The New York Times bestselling author of Reading Lolita in Tehran returns with a guide to the power of literature in turbulent times, arming readers with a resistance reading list, ranging from James Baldwin to Zora Neale Hurston to Margaret Atwood.

“[A] stunning look at the power of reading. … Provokes and inspires at every turn.” —Publishers Weekly (starred review)

What is the role of literature in an era when one political party wages continual war on writers and the press? What is the connection between political strife in our daily lives, and the way we meet our enemies on the page in fiction? How can literature, through its free exchange, affect politics?

In this galvanizing guide to literature as resistance, Nafisi seeks to answer these questions. Drawing on her experiences as a woman and voracious reader living in the Islamic Republic of Iran, her life as an immigrant in the United States, and her role as literature professor in both countries, she crafts an argument for why, in a genuine democracy, we must engage with the enemy, and how literature can be a vehicle for doing so.

Structured as a series of letters to her father, who taught her as a child about how literature can rescue us in times of trauma, Nafisi explores the most probing questions of our time through the works of Toni Morrison, Salman Rushdie, James Baldwin, Margaret Atwood, and more.

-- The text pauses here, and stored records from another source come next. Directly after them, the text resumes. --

(* ===== verification/Stdio.v ===== *)
(** * Formatted output (src/pintos/src/lib/stdio.c, lib/user/console.c)

    The format is the list of its characters; stepping over its end is
    undefined.  The arguments are typed values: a word (an [int], [long],
    [size_t] or pointer), a [long long], or a string; taking an argument of
    another type is undefined.  As in the source the characters go to a
    callback with a state of its own. *)

From stdpp Require Import strings.
From S2P Require Import Prelude KList CString CStdlib.

Definition chars (s : string) : list Z := (λ a, Z.of_nat (Ascii.nat_of_ascii a)) <$> String.list_ascii_of_string s.
Definition s8 (x : Z) : Z := (x + 2 ^ 7) `mod` 2 ^ 8 - 2 ^ 7.
Definition s16 (x : Z) : Z := (x + 2 ^ 15) `mod` 2 ^ 16 - 2 ^ 15.
(** The character at the current position. *)
Definition peek (format : list Z) : Z := match format with c :: _ => c | [] => 0 end.
Definition step (format : list Z) : outcome (list Z) := match format with _ :: f => Done f | [] => Undef end.

(** ** Arguments *)

Inductive arg :=
  | Word (w : Z)
  | Wide (w : Z)
  | Str (s : option (list Z)).
Definition va_word (args : list arg) : outcome (Z * list arg) := match args with Word w :: args => Done (u32 w, args) | _ => Undef end.
Definition va_wide (args : list arg) : outcome (Z * list arg) := match args with Wide w :: args => Done (u64 w, args) | _ => Undef end.
Definition va_str (args : list arg) : outcome (option (list Z) * list arg) := match args with Str s :: args => Done (s, args) | _ => Undef end.

(** ** Conversions *)

Definition MINUS : Z := 1.
Definition PLUS : Z := 2.
Definition SPACE : Z := 4.
Definition POUND : Z := 8.
Definition ZERO : Z := 16.
Definition GROUP : Z := 32.
Inductive argtype := CHAR | SHORT | INT | INTMAX | LONG | LONGLONG | PTRDIFFT | SIZET.
Record printf_conversion := { flags : Z; width : Z; precision : Z; type : argtype }.
Record integer_base := { base : Z; digits : list Z; x_char : Z; group : Z }.
Definition base_d : integer_base := {| base := 10; digits := chars "0123456789"; x_char := 0; group := 3 |}.
Definition base_o : integer_base := {| base := 8; digits := chars "01234567"; x_char := 0; group := 3 |}.
Definition base_x : integer_base := {| base := 16; digits := chars "0123456789abcdef"; x_char := 120; group := 4 |}.
Definition base_X : integer_base := {| base := 16; digits := chars "0123456789ABCDEF"; x_char := 88; group := 4 |}.

Definition flag_of (c : Z) : option Z :=
  if c =? 45 then Some MINUS else if c =? 43 then Some PLUS else if c =? 32 then Some SPACE
  else if c =? 35 then Some POUND else if c =? 48 then Some ZERO else if c =? 39 then Some GROUP else None.
Fixpoint parse_flags (flags : Z) (format : list Z) : Z * list Z :=
  match format with
  | c :: f => match flag_of c with Some b => parse_flags (Z.lor flags b) f | None => (flags, format) end
  | [] => (flags, [])
  end.
Definition has (flags mask : Z) : bool := negb (Z.land flags mask =? 0).
(** [for (; isdigit ( *format); format++) n = n * 10 + *format - '0']. *)
Fixpoint parse_number (n : Z) (format : list Z) : outcome (Z * list Z) :=
  match format with
  | c :: f => if isdigit c then a ← int (n * 10); b ← int (a + c); n ← int (b - 48); parse_number n f else Done (n, format)
  | [] => Done (n, [])
  end.
Definition parse_width (format : list Z) (args : list arg) : outcome (Z * list Z * list arg) :=
  if peek format =? 42 then f ← step format; '(w, args) ← va_word args; Done (s32 w, f, args)
  else '(w, f) ← parse_number 0 format; Done (w, f, args).
Definition parse_precision (format : list Z) (args : list arg) : outcome (Z * list Z * list arg) :=
  if peek format =? 46 then
    f ← step format;
    '(p, f, args) ← (if peek f =? 42 then f ← step f; '(w, args) ← va_word args; Done (s32 w, f, args)
                     else '(p, f) ← parse_number 0 f; Done (p, f, args));
    Done (if p <? 0 then -1 else p, f, args)
  else Done (-1, format, args).
Definition parse_type (format : list Z) : argtype * list Z :=
  match format with
  | c :: f =>
      if c =? 104 then match f with c :: f' => if c =? 104 then (CHAR, f') else (SHORT, f) | [] => (SHORT, f) end
      else if c =? 106 then (INTMAX, f)
      else if c =? 108 then match f with c :: f' => if c =? 108 then (LONGLONG, f') else (LONG, f) | [] => (LONG, f) end
      else if c =? 116 then (PTRDIFFT, f)
      else if c =? 122 then (SIZET, f)
      else (INT, format)
  | [] => (INT, format)
  end.
Definition parse_conversion (format : list Z) (args : list arg) : outcome (printf_conversion * list Z * list arg) :=
  let '(flags, format) := parse_flags 0 format in
  let flags := if has flags MINUS then Z.ldiff flags ZERO else flags in
  let flags := if has flags PLUS then Z.ldiff flags SPACE else flags in
  '(width, format, args) ← parse_width format args;
  '(width, flags) ← (if width <? 0 then w ← int (- width); Done (w, Z.lor flags MINUS) else Done (width, flags));
  '(precision, format, args) ← parse_precision format args;
  let flags := if 0 <=? precision then Z.ldiff flags ZERO else flags in
  let '(type, format) := parse_type format in
  Done ({| flags := flags; width := width; precision := precision; type := type |}, format, args).

(** The value of a [%d] or [%i] argument, as an [intmax_t]. *)
Definition signed_value (t : argtype) (args : list arg) : outcome (Z * list arg) :=
  match t with
  | CHAR => '(w, args) ← va_word args; Done (s8 w, args)
  | SHORT => '(w, args) ← va_word args; Done (s16 w, args)
  | INT | LONG | PTRDIFFT => '(w, args) ← va_word args; Done (s32 w, args)
  | INTMAX | LONGLONG => '(w, args) ← va_wide args; Done (s64 w, args)
  | SIZET => '(w, args) ← va_word args; Done (if (2 ^ 32 - 1) `div` 2 <? w then w - (2 ^ 32 - 1) - 1 else w, args)
  end.
(** The value of a [%o], [%u], [%x] or [%X] argument, as a [uintmax_t]. *)
Definition unsigned_value (t : argtype) (args : list arg) : outcome (Z * list arg) :=
  match t with
  | CHAR => '(w, args) ← va_word args; Done (u8 w, args)
  | SHORT => '(w, args) ← va_word args; Done (u16 w, args)
  | INT | LONG | SIZET => va_word args
  | INTMAX | LONGLONG => va_wide args
  | PTRDIFFT => '(w, args) ← va_word args; Done (Z.land (u64 (s32 w)) (2 ^ 32 - 1), args)
  end.

(** What a turn of the loop of [__vprintf] prints. *)
Inductive directive :=
  | Literal (ch : Z)
  | Integer (value : Z) (is_signed negative : bool) (b : integer_base) (c : printf_conversion)
  | Text (s : list Z) (length : Z) (c : printf_conversion)
  | Unsupported (message : list Z) (ch : Z).

(** [value < 0 ? -value : value] overflows for the least value. *)
Definition magnitude (value : Z) : outcome Z :=
  if value <? 0 then (if value =? - 2 ^ 63 then Undef else Done (- value)) else Done value.
Definition one_of (s : string) (c : Z) : bool := bool_decide (c ∈ chars s).
(** The [switch] on the conversion character. *)
Definition convert (ch : Z) (c : printf_conversion) (args : list arg) : outcome (directive * list arg) :=
  if one_of "di" ch then
    '(value, args) ← signed_value (type c) args; m ← magnitude value;
    Done (Integer m true (value <? 0) base_d c, args)
  else if one_of "ouxX" ch then
    '(value, args) ← unsigned_value (type c) args;
    let b := if ch =? 111 then base_o else if ch =? 117 then base_d else if ch =? 120 then base_x else base_X in
    Done (Integer value false false b c, args)
  else if ch =? 99 then '(w, args) ← va_word args; Done (Text [u8 w] 1 c, args)
  else if ch =? 115 then
    '(s, args) ← va_str args;
    let s := default (chars "(null)") s in
    Done (Text s (zlen s `min` u32 (precision c)) c, args)
  else if ch =? 112 then
    '(p, args) ← va_word args;
    Done (Integer p false false base_x {| flags := POUND; width := width c; precision := precision c; type := type c |}, args)
  else if one_of "feEgGn" ch then Done (Unsupported (chars "<<no %%%c in kernel>>") ch, args)
  else Done (Unsupported (chars "<<no %%%c conversion>>") ch, args).
(** A turn of the loop at a character other than the end. *)
Definition next_directive (format : list Z) (args : list arg) : outcome (directive * list Z * list arg) :=
  c ← defined (head format);
  f ← step format;
  if negb (c =? 37) then Done (Literal c, f, args)
  else if peek f =? 37 then f ← step f; Done (Literal 37, f, args)
  else
    '(c, f, args) ← parse_conversion f args;
    '(d, args) ← convert (peek f) c args;
    f ← step f;
    Done (d, f, args).

(** ** Integers *)

(** [*cp++ = ch] in [char buf[64]]; the last character is at the head. *)
Definition push (buf : list Z) (ch : Z) : outcome (list Z) := if zlen buf <? 64 then Done (ch :: buf) else Undef.
Fixpoint digits_loop (fuel : nat) (b : integer_base) (c : printf_conversion) (value digit_cnt : Z) (buf : list Z) : outcome (list Z) :=
  match fuel with
  | O => NoFuel
  | S fuel =>
      if 0 <? value then
        buf ← (if has (flags c) GROUP && (0 <? digit_cnt) && (digit_cnt `mod` group b =? 0) then push buf 44 else Done buf);
        d ← rd (digits b) (value `mod` base b);
        buf ← push buf d;
        digits_loop fuel b c (value `div` base b) (digit_cnt + 1) buf
      else Done buf
  end.
(** [while (cp - buf < precision && cp < buf + sizeof buf - 1)]. *)
Fixpoint zeros_loop (fuel : nat) (precision : Z) (buf : list Z) : outcome (list Z) :=
  match fuel with
  | O => NoFuel
  | S fuel => if (zlen buf <? precision) && (zlen buf <? 63) then buf ← push buf 48; zeros_loop fuel precision buf else Done buf
  end.
(** The digits of a [uintmax_t], at most 64, and the zeros before them, at most 63. *)
Definition integer_buffer (value : Z) (b : integer_base) (c : printf_conversion) : outcome (list Z) :=
  buf ← digits_loop 65 b c value 0 [];
  buf ← zeros_loop 64 (if precision c <? 0 then 1 else precision c) buf;
  if has (flags c) POUND && (base b =? 8) && (match buf with [] => true | d :: _ => negb (d =? 48) end) then push buf 48 else Done buf.
Definition sign_of (is_signed negative : bool) (c : printf_conversion) : Z :=
  if is_signed then
    if has (flags c) PLUS then (if negative then 45 else 43)
    else if has (flags c) SPACE then (if negative then 45 else 32)
    else if negative then 45 else 0
  else 0.
Definition x_of (value : Z) (b : integer_base) (c : printf_conversion) : Z := if has (flags c) POUND && negb (value =? 0) then x_char b else 0.
Definition pad_of (buf : list Z) (sign x : Z) (c : printf_conversion) : Z :=
  Z.max 0 (width c - zlen buf - (if x =? 0 then 0 else 2) - (if sign =? 0 then 0 else 1)).

(** ** Output *)

Section output.
Context {A : Type} (output : Z → M A unit).

Fixpoint output_dup (ch : Z) (cnt : nat) : M A unit :=
  match cnt with
  | O => mret tt
  | S cnt => output ch;; output_dup ch cnt
  end.
Fixpoint output_all (s : list Z) : M A unit :=
  match s with
  | [] => mret tt
  | ch :: s => output ch;; output_all s
  end.
Definition when (b : bool) (m : M A unit) : M A unit := if b then m else mret tt.

Definition format_integer (value : Z) (is_signed negative : bool) (b : integer_base) (c : printf_conversion) : M A unit :=
  let sign := sign_of is_signed negative c in
  let x := x_of value b c in
  buf ← lift (integer_buffer value b c);
  let pad_cnt := Z.to_nat (pad_of buf sign x c) in
  when (negb (has (flags c) (Z.lor MINUS ZERO))) (output_dup 32 pad_cnt);;
  when (negb (sign =? 0)) (output sign);;
  when (negb (x =? 0)) (output 48;; output x);;
  when (has (flags c) ZERO) (output_dup 48 pad_cnt);;
  output_all buf;;
  when (has (flags c) MINUS) (output_dup 32 pad_cnt).

Definition format_string (s : list Z) (length : Z) (c : printf_conversion) : M A unit :=
  when ((length <? width c) && negb (has (flags c) MINUS)) (output_dup 32 (Z.to_nat (width c - length)));;
  output_all (take (Z.to_nat length) s);;
  when ((length <? width c) && has (flags c) MINUS) (output_dup 32 (Z.to_nat (width c - length))).

(** Every turn moves forward in the format; a message about a conversion that
    is not supported is printed by a call of its own. *)
Fixpoint vprintf_loop (fuel : nat) (format : list Z) (args : list arg) : M A unit :=
  match fuel with
  | O => out_of_fuel
  | S fuel =>
      match format with
      | [] => mret tt
      | _ =>
          '(d, format, args) ← lift (next_directive format args);
          match d with
          | Literal ch => output ch
          | Integer value is_signed negative b c => format_integer value is_signed negative b c
          | Text s length c => format_string s length c
          | Unsupported message ch => vprintf_loop fuel message [Word (s8 ch)]
          end;;
          vprintf_loop fuel format args
      end
  end.
Definition __vprintf (format : list Z) (args : list arg) : M A unit := vprintf_loop (length format + 32) format args.
Definition __printf (format : list Z) (args : list arg) : M A unit := __vprintf format args.
End output.

(** ** Output to a buffer *)

Record vsnprintf_aux := { aux_mem : mem; aux_p : Z; aux_length : Z; aux_max_length : Z }.
Definition vsnprintf_helper (ch : Z) : M vsnprintf_aux unit :=
  aux ← get;
  len ← lift (int (aux_length aux + 1));
  if aux_length aux <? aux_max_length aux then
    m ← lift (wr (aux_mem aux) (aux_p aux) ch);
    put {| aux_mem := m; aux_p := aux_p aux + 1; aux_length := len; aux_max_length := aux_max_length aux |}
  else put {| aux_mem := aux_mem aux; aux_p := aux_p aux; aux_length := len; aux_max_length := aux_max_length aux |}.
Definition vsnprintf (buffer buf_size : Z) (format : list Z) (args : list arg) : M mem Z :=
  m ← get;
  '(_, aux) ← lift (__vprintf vsnprintf_helper format args
    {| aux_mem := m; aux_p := buffer; aux_length := 0; aux_max_length := if 0 <? buf_size then s32 (buf_size - 1) else 0 |});
  put (aux_mem aux);;
  (if 0 <? buf_size then set_byte (aux_p aux) 0 else mret tt);;
  mret (aux_length aux).
Definition snprintf (buffer buf_size : Z) (format : list Z) (args : list arg) : M mem Z := vsnprintf buffer buf_size format args.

AZAR NAFISI is the author of the multi-award-winning New York Times bestseller Reading Lolita in Tehran, New York Times bestseller Things I’ve Been Silent About, and The Republic of the Imagination. She has taught literature at universities in Iran and in the United States, was a Centennial Fellow at Georgetown University’s Walsh School of Foreign Service, and was the director of The Dialogue Project and Cultural Conversations at Johns Hopkins University School of Advanced International Studies. Publications that she has written for include the New York Times, The New Yorker, the Washington Post, the New Republic, The Guardian, and the Wall Street Journal. Nafisi has lectured extensively on the political implications of literature and culture, as well as the human rights of the Iranian women and girls and the important role they play in the process of change for pluralism and an open society in Iran. She has been consulted on issues related to Iran and human rights both by the policy makers and various human rights organizations in the US and elsewhere. She lives in Washington, D.C.

About the Moderator:
JACKI LYDEN is an American journalist and author of the memoir, Daughter of the Queen of Sheba (1999). In 1979, Lyden joined National Public Radio as a freelance reporter in the Chicago bureau. By 1989, Lyden was stationed in London, covering The Troubles in Northern Ireland. She covered the Gulf War from the Middle East. Throughout the 1990s and 2000s, she continued to serve as a foreign correspondent for NPR. Lyden, then living in Brooklyn, was NPR’s first correspondent on the air from New York during the September 11 attacks and reported from “Ground Zero”. In late 2001, she served as a foreign correspondent in Afghanistan. As a regular substitute host for Weekend All Things Considered and other shows, like Weekend Edition, she interviewed numerous poets, authors, filmmakers. She and the late John McChesney produced “Anatomy of a Shooting” in 2006, about the accidental killing of her Iraqi translator, Yasser Salihee, by an American soldier.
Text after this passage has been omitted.